Btw. your medium blog documenting xtensor development is fantastic! Looking forward to see more!

[JohanMabille]

Btw. your medium blog documenting xtensor development is fantastic! Looking forward to see more!

Many thanks! I need to find the time to complete part 1 (only one article missing, and I already wrote half of it).

Regarding point 1, that would require some change in xfixed_container, but that should not be that much. Basically adding a template parameter to the class (with a default argument for backward compatibility).

Regarding point 3, I think my previous answer (that I have edited) was not clear. What I meant is I don't think we can simplify your code with the generators we provide for now, but I'm not 100% sure. I should use my own stuff more often ;)

[tdegeus]

Thanks a lot for this discussion.

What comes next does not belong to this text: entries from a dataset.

(** * canvas-experiments: the beat detector and the demo runner

    A shallow embedding of
      - [music-visualization/js/BeatDetector.js] (class [BeatDetector]) and
      - the [DemoRunner] class of the visual-effects gallery together with
        the lifecycle methods of [BaseDemo] it calls.

    JavaScript numbers are idealised as real numbers: [+ - * /], [Math.sqrt],
    [Math.min], [Math.pow] and [Math.round] are the exact operations on [R],
    and the comparisons are the order of [R].  [NaN] and the infinities have
    no counterpart.  Arrays are lists, [push] appends at the end and [shift]
    removes the head.

    Where the rounding of double precision decides the outcome, the module
    [BeatDetector64] repeats the beat decision of [update] on IEEE 754
    binary64 numbers. *)

From stdpp Require Import base strings gmap.
From Stdlib Require Import Reals Lra Lia ZArith List Sorted Permutation.
From Stdlib Require Floats Uint63.
Import ListNotations.

(** ** JavaScript helpers *)

Module Js.

Local Open Scope R_scope.

(** A numeric option field: absent ([undefined]) or a number. *)
Inductive value : Type :=
  | undefined
  | num (r : R).

(** [v || d] for a numeric [v]: [undefined] and [0] are falsy. *)
Definition or_default (v : value) (d : R) : R :=
  match v with
  | undefined => d
  | num r => if Req_dec_T r 0 then d else r
  end.

(** [a > b] as a boolean. *)
Definition gtb (a b : R) : bool := if Rgt_dec a b then true else false.

(** [a < b] as a boolean. *)
Definition ltb (a b : R) : bool := if Rlt_dec a b then true else false.

(** [arr.push(x)] *)
Definition push {A : Type} (arr : list A) (x : A) : list A := arr ++ [x].

(** [arr.shift()] (the array that remains) *)
Definition shift {A : Type} (arr : list A) : list A := tl arr.

(** [Math.round]: the nearest integer, halves rounded up. *)
Definition Math_round (x : R) : R := IZR (Int_part (x + / 2)).

(** [arr.sort((a, b) => a - b)]: ascending order. *)
Fixpoint insert_sorted (x : R) (l : list R) : list R :=
  match l with
  | [] => [x]
  | y :: r => if Rle_dec x y then x :: l else y :: insert_sorted x r
  end.

Fixpoint sort (l : list R) : list R :=
  match l with
  | [] => []
  | x :: r => insert_sorted x (sort r)
  end.

End Js.

(** ** BeatDetector.js *)

Module BeatDetector.

Import Js.
Local Open Scope R_scope.

(** The [options] object of the constructor. *)
Record Options : Type := mkOptions {
  opt_sensitivity : value;
  opt_decayRate : value;
  opt_cooldownMs : value;
  opt_historyLength : value
}.

(** The fields of a [BeatDetector] object. *)
Record t : Type := mk {
  sensitivity : R;
  decayRate : R;
  cooldownMs : R;
  historyLength : R;
  energyHistory : list R;
  lastBeatTime : R;
  beatIntensity : R;
  _isBeat : bool;
  beatCount : nat;
  beatTimes : list R;
  estimatedBPM : R
}.

(** [constructor(options = {})] *)
Definition new (options : Options) : t :=
  {| sensitivity := or_default (opt_sensitivity options) 1.4;
     decayRate := or_default (opt_decayRate options) 0.93;
     cooldownMs := or_default (opt_cooldownMs options) 180;
     historyLength := or_default (opt_historyLength options) 30;
     energyHistory := [];
     lastBeatTime := 0;
     beatIntensity := 0;
     _isBeat := false;
     beatCount := 0;
     beatTimes := [];
     estimatedBPM := 0 |}.

(** [new BeatDetector()] *)
Definition no_options : Options :=
  mkOptions undefined undefined undefined undefined.

(** The loop of [updateTempoEstimate]: the differences of neighbouring beat
    times that lie strictly between 200 and 2000. *)
Fixpoint intervals_from (prev : R) (times : list R) : list R :=
  match times with
  | [] => []
  | x :: rest =>
      let interval := x - prev in
      if (gtb interval 200 && ltb interval 2000)%bool
      then interval :: intervals_from x rest
      else intervals_from x rest
  end.

Definition intervals (times : list R) : list R :=
  match times with
  | [] => []
  | x :: rest => intervals_from x rest
  end.

(** [intervals[Math.floor(intervals.length / 2)]] after sorting *)
Definition medianInterval (ivs : list R) : R :=
  nth (Nat.div (length ivs) 2) (sort ivs) 0.

(** [updateTempoEstimate()]: the new value of [estimatedBPM], given the beat
    times and the old value. *)
Definition updateTempoEstimate (times : list R) (bpm : R) : R :=
  if (length times <? 4)%nat then bpm
  else
    let ivs := intervals times in
    if (length ivs <? 3)%nat then bpm
    else Math_round (60000 / medianInterval ivs).

(** Average and variance of the energy window, as [update] computes them. *)
Definition average (h : list R) : R :=
  fold_left (fun a b => a + b) h 0 / INR (length h).

Definition variance (h : list R) : R :=
  let avgEnergy := average h in
  fold_left (fun sq n => sq + (n - avgEnergy) ^ 2) h 0 / INR (length h).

I agree that at the moment we are missing good benchmarks, and that that is something we should do in order to be on top op potential gains.

I just want to jump in on point 1. I thought that we already have what we want:

• xtensor: (fixed) compile-time allocated strides and shape.
• xtensor_fixed: (fixed) compile-time allocated data on the stack.

(and of course xarray having everything dynamic). So I'm not entirely sure which case is missing between the two?

[JohanMabille]

The computation of the shape and the strides of xtensor_fixed is done at compile time, while that of xtensor is done at runtime.

[tdegeus]

Ah right, you had the computation in mind, not the allocation

[masteranza]

@JohanMabille, @tdegeus will you find some time to implement dynamic storage for xfixed_container anytime soon? Beside me needing it, it would also be very interesting to see the updated benchmarks.

[tdegeus]

I would happily review a PR. However, I don't have time to do it myself soon, sorry.